Il traffico di droga con Usa e Europa: "il lato più oscuro" del regime di Pinochet
L'eredità dei 'narcomilitares': perché il Cile ancora oggi fa i conti con questo passato
Nell'ottobre del 1981, Augusto Pinochet pronunciò una frase che riassumeva il suo potere assoluto: «In Cile non si muove una foglia se non sono io a muoverla». Vent'anni dopo, un'inchiesta del quotidiano britannico The Guardian (2000) rivelò che quel controllo totale includeva un lucroso e clandestino affare: il traffico di cocaina verso Europa e Stati Uniti.

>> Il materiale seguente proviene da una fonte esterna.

Definition append_label (st : align_state) (word_idx : option nat)
    (body : result Z) : align_state :=
  match body with
  | Ok id =>
      {| previous_word_idx := word_idx;
         label_ids := label_ids st ++ [id];
         count := count st |}
  | Raise _ =>
      {| previous_word_idx := word_idx;
         label_ids := label_ids st ++ [IGNORE];
         count := count st + 1 |}
  end.

(** One iteration of [for word_idx in word_ids]. *)
Definition align_step (tag2id : gmap string nat) (label_list : list string)
    (label_all_tokens : bool) (st : align_state) (word_idx : option nat)
    : align_state :=
  match word_idx with
  | None => append_label st word_idx (Ok IGNORE)
  | Some w =>
      if decide (word_idx ≠ previous_word_idx st) then
        append_label st word_idx (tag_id tag2id label_list w)
      else
        append_label st word_idx
          (if label_all_tokens then tag_id tag2id label_list w else Ok IGNORE)
  end.

Definition align_init : align_state :=
  {| previous_word_idx := None; label_ids := []; count := 0 |}.

Definition align (tag2id : gmap string nat) (label_list : list string)
    (label_all_tokens : bool) (wids : list (option nat)) : align_state :=
  foldl (align_step tag2id label_list label_all_tokens) align_init wids.

(** The two list comprehensions that open [_tokenize_and_align_labels]. *)
Definition word_list (data_point : list string) : result (list string) :=
  comprehension (λ word, list_getitem (split space word) 0) data_point.

Definition label_list (data_point : list string) : result (list string) :=
  comprehension (λ word, list_getitem (split space word) (-1)) data_point.

Section WithTokenizer.

(** [tokenizer text max_length]: the call with [truncation=True],
    [is_split_into_words=False] and [padding='max_length']. *)
Variable tokenizer : string → nat → BatchEncoding.

Definition _tokenize_and_align_labels (tag2id : gmap string nat)
    (max_seq_length : nat) (label_all_tokens : bool)
    (data_point : list string) : result TokenizedExample :=
  word_list ← word_list data_point;
  label_list ← label_list data_point;
  let text := join " " word_list in
  let tokenized_inputs := tokenizer text max_seq_length in
  let st := align tag2id label_list label_all_tokens (word_ids tokenized_inputs) in
  Ok {| ex_input_ids := input_ids tokenized_inputs;
        ex_attention_mask := attention_mask tokenized_inputs;
        ex_labels := label_ids st |}.

Record t : Type := {
  max_seq_length : nat;
  label_all_tokens : bool;
  tag2id : gmap string nat;
  dataset : list TokenizedExample
}.

(** [__init__], given the content of the file at [dataset_path]. *)
Definition __init__ (content : string) (tags_list : list string)
    (max_seq_length : nat) (label_all_tokens : bool) : result t :=
  let tag2id := build_tag2id tags_list in
  let sen_dataset := read_data content in
  dataset ← comprehension
    (_tokenize_and_align_labels tag2id max_seq_length label_all_tokens)
    sen_dataset;
  Ok {| max_seq_length := max_seq_length;
        label_all_tokens := label_all_tokens;
        tag2id := tag2id;
        dataset := dataset |}.

End WithTokenizer.

Definition __len__ (self : t) : nat := length (dataset self).

Definition __getitem__ (self : t) (idx : Z) : result TokenizedExample :=
  list_getitem (dataset self) idx.

End CustomDataset.

(** ** [NERDataModule]: the split/merge pipeline *)

(** A row of the raw annotated table: the [source] category (possibly
    missing) and the [conll_label] list of corpus lines. *)
Record Row : Type := {
  source : option string;
  conll_label : list string
}.

Definition occurrences (v : option string) (col : list (option string)) : nat :=
  length (filter (λ x, x = v) col).

(** [col.value_counts(dropna=False).index[0]]: the most frequent value of
    the column, the first encountered one among equally frequent values;
    [index[0]] of an empty index raises [IndexError]. *)
Definition value_counts_top (col : list (option string)) : result (option string) :=
  match col with
  | [] => Raise IndexError
  | v :: vs =>
      Ok (foldl (λ best x,
                   if decide (occurrences best col < occurrences x col)
                   then x else best) v vs)
  end.

Module NERDataModule.

(** The merge step of [prepare_dataset] for [merge_sentence = M]. *)
Definition merge_rows (merge_sentence : Z) (dataset_df : list Row)
    : result (list Row) :=
  starts ← py_range 0 (Z.of_nat (length dataset_df)) merge_sentence;
  comprehension
    (λ start_idx : Z,
       let chunk := slice dataset_df (Z.to_nat start_idx)
                      (Z.to_nat (start_idx + merge_sentence)) in
       main_source ← value_counts_top (source <$> chunk);
       let new_conll_label := foldl (λ acc r, acc ++ conll_label r) [] chunk in
       Ok {| source := main_source; conll_label := new_conll_label |})
    (drop_last starts).

(** [dataset_df['source'].fillna('other', inplace=True)]. *)
Definition fillna_source (dataset_df : list Row) : list Row :=
  (λ r, {| source := Some (default "other" (source r));
           conll_label := conll_label r |}) <$> dataset_df.

(** [write_to_file]: the content written to the file. *)
Definition write_to_file (df_data : list Row) : string :=
  foldl (λ file item, file +:+ join nl (conll_label item) +:+ nl +:+ nl)
    "" df_data.

Section WithCollaborators.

Secondo l’indagine, tra il 1986 e il 1987 dal Cile partirono almeno 12 tonnellate di droga, con un valore stimato in «diversi miliardi di sterline», trasportate su aerei militari che consegnavano armi anche a Iraq e Iran. L'operazione era gestita dai servizi segreti cileni —prima la DINA, poi la CNI—, che usavano le ambasciate di Madrid e Stoccolma come centri di distribuzione.
L'ombra di Pinochet e il riciclaggio
The Guardian fu chiaro: «Pinochet, il cui potere fu assoluto tra il golpe del 1973 e la sua uscita nel 1990, fu coinvolto nel traffico di droga». I profitti, secondo il giornale, arricchirono alti funzionari del regime e finanziarono le operazioni repressive della DINA e del SIN.
Ma il sistema non si fermava lì. I figli del dittatore, Marco Antonio e Augusto Pinochet Hiriart, risultarono legati a Focus Chile, un'azienda controllata da narcotrafficanti colombiani e dal canadese Firmino Tavares, condannato in Spagna per riciclaggio di 20 milioni di dollari. Documenti ottenuti da CIPER Chile (2023) mostrano che Marco Antonio ricevette un prestito dalla società, mentre Augusto viaggiò in Libia con fondi dell'azienda per incontrare il noto trafficante d'armi Adnan Khashoggi.
La DEA, i voli militari e l'etere dell'Esercito
Un rapporto segreto della DEA (2004), incluso nel Caso Riggs, confermò che Pinochet autorizzò nel 1975 un carico di cocaina diretto negli USA. Inoltre, il Complesso Chimico di Talagante —controllato dall'Esercito— vendette migliaia di litri di etere, essenziale per la lavorazione della cocaina, a narcos boliviani negli anni '80.
Frankell Baramdyka, un ex-marine estradato dal Cile nel 1993, dichiarò di aver lavorato con la CNI e un figlio di Pinochet per spedire droga su voli carichi di armi. «La cocaina veniva scaricata alle Canarie o ad Haiti», raccontò al giornale El Periodista. Baramdyka rivelò anche che esponenti della dittatura lo contattarono per riciclare circa 1,5 miliardi di dollari provenienti dal narcotraffico.
Connessioni internazionali e denaro sporco
La rete coinvolgeva personaggi come il trafficante d'armi siriano Monzer Al Kassar —parente di Edgardo Bathich, altro implicato— e la famiglia Ochoa Galvis, indagata dalla DEA. Firmino Tavares spostò 5,7 milioni di dollari dai conti della Banca O'Higgins verso la Spagna, denaro che l'Audiencia Provincial di Maiorca (2001) definì «proveniente dal narcotraffico».
Nonostante le prove schiaccianti, persino l'ex-capo della DINA Manuel Contreras ammise nel 1998 che «i figli di Pinochet erano nel narcotraffico», i casi vennero archiviati. Il giudice Sergio Muñoz verificò le vendite di etere, ma non ci furono condanne. «Le informazioni erano storiche e non verificate», ammise la DEA.
Oggi, documenti desecretati e nuove inchieste riaprono ferite che il potere politico e giudiziario cileno non ha mai sanato. Un'eco di quel passato riemerge nel 2025 con i casi dei «narcomilitari» all'interno delle Forze Armate, ricordando che, a decenni di distanza, le ombre della dittatura sono ancora presenti.